Patient-specific planning for thermal magnetic resonance of
glioblastoma multiforme


  • E. Oberacker
  • C. Diesch
  • J. Nadobny
  • A. Kuehne
  • P. Wust
  • P. Ghadjar
  • T. Niendorf


  • Cancers


  • Cancers 13 (8): 1867


  • Thermal intervention is a potent sensitizer of cells to chemo- and radiotherapy in cancer treatment. Glioblastoma multiforme (GBM) is a potential clinical target, given the cancer's aggressive nature and resistance to current treatment options. This drives research into optimization algorithms for treatment planning as well as radiofrequency (RF) applicator design for treatment delivery. In this work, nine clinically realistic GBM target volumes (TVs) for thermal intervention are compared using three optimization algorithms and up to ten RF applicator designs for thermal magnetic resonance. Hyperthermia treatment planning (HTP) was successfully performed for all cases, including very small, large, and even split target volumes. Minimum requirements formulated for the metrics assessing HTP outcome were met and exceeded for all patient specific cases. Results indicate a 16 channel two row arrangement to be most promising.
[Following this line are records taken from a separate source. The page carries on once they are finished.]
(** The character the pass leaves at position [j]. *)
Definition pass_at (j : nat) : Z :=
  let c := nth j plainText 0 in
  if inBounds c then calculateRotShift char_signed c (key_byte_at j) else c.

Lemma cursor_wraps (n keylen : Z) :
  0 <= n -> 0 <= keylen ->
  (if n mod keylen + 1 =? keylen then 0 else n mod keylen + 1)
  = (n + 1) mod keylen.
Proof.
  intros Hn Hk. destruct (Z.eq_dec keylen 0) as [-> | Hz].
  - rewrite !Z.mod_0_r.
    destruct (n + 1 =? 0) eqn:T; [apply Z.eqb_eq in T; lia | reflexivity].
  - pose proof (Z.mod_pos_bound n keylen ltac:(lia)) as B.
    destruct (n mod keylen + 1 =? keylen) eqn:T.
    + apply Z.eqb_eq in T.
      rewrite <- Zplus_mod_idemp_l, T, Z.mod_same by lia. reflexivity.
    + apply Z.eqb_neq in T.
      rewrite <- Zplus_mod_idemp_l. symmetry. apply Z.mod_small. lia.
Qed.

Lemma vigenere_prefix_any (n : nat) :
  (n <= List.length plainText)%nat ->
  exists keyi text,
    fold_left (vigenere_body char_signed beyond key
                 (Z.of_nat (List.length key)))
      (map Z.of_nat (seq 0 n)) (0, plainText, [])
    = (keyi, text, map (step_at key plainText) (seq 0 n))
    /\ (if keyi =? Z.of_nat (List.length key) then 0 else keyi)
       = Z.of_nat n mod Z.of_nat (List.length key)
    /\ List.length text = List.length plainText
    /\ forall j, nth j text 0
                 = if (j <? n)%nat then pass_at j else nth j plainText 0.
Proof.
  induction n as [| n IH]; intros Hn.
  - exists 0, plainText. cbn [seq map fold_left Z.of_nat].
    repeat split.
    destruct (0 =? Z.of_nat (List.length key)) eqn:E.
    + apply Z.eqb_eq in E. rewrite <- E. reflexivity.
    + destruct (Z.eq_dec (Z.of_nat (List.length key)) 0) as [Z0 | NZ].
      * rewrite Z0. reflexivity.
      * symmetry. apply Z.mod_0_l. exact NZ.
  - destruct IH as (keyi & text & E & Hmod & Hlen & Hnth); [lia |].
    rewrite seq_S, map_app, fold_left_app, E.
    cbn [map fold_left Nat.add]. unfold vigenere_body.
    rewrite Hmod. rewrite Nat2Z.id, (Hnth n), Nat.ltb_irrefl.
    eexists. eexists. split; [| split; [| split]].
    + rewrite map_app. reflexivity.
    + replace (Z.of_nat (S n)) with (Z.of_nat n + 1) by lia.
      apply cursor_wraps; lia.
    + destruct (inBounds (nth n plainText 0));
        [rewrite set_nth_length |]; exact Hlen.
    + intros j. unfold pass_at, key_byte_at.
      destruct (Nat.eq_dec j n) as [-> | Hj].
      * replace (n <? S n)%nat with true by (symmetry; apply Nat.ltb_lt; lia).
        cbv zeta. destruct (inBounds (nth n plainText 0)) eqn:L.
        -- rewrite nth_set_nth_same by lia. reflexivity.
        -- rewrite Hnth, Nat.ltb_irrefl. reflexivity.
      * assert (Hj' : (j <? S n)%nat = (j <? n)%nat).
        { destruct (j <? n)%nat eqn:T.
          - apply Nat.ltb_lt in T. apply Nat.ltb_lt. lia.
          - apply Nat.ltb_ge in T. apply Nat.ltb_ge. lia. }
        rewrite Hj'.
        destruct (inBounds (nth n plainText 0));
          [rewrite nth_set_nth_other by exact Hj |]; apply Hnth.
Qed.
End VigenereAnyKey.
HTP of TVs with a small extent in the cranial–caudal direction in conjunction with a large radial extent remains challenging despite the advanced optimization algorithms used. In general, deep seated targets are favorable. Overall, our findings indicate that a one-size-fits-all RF applicator might not be the ultimate approach in hyperthermia of brain tumors. It stands to reason that modular and reconfigurable RF applicator configurations might best suit the needs of targeting individual GBM geometry.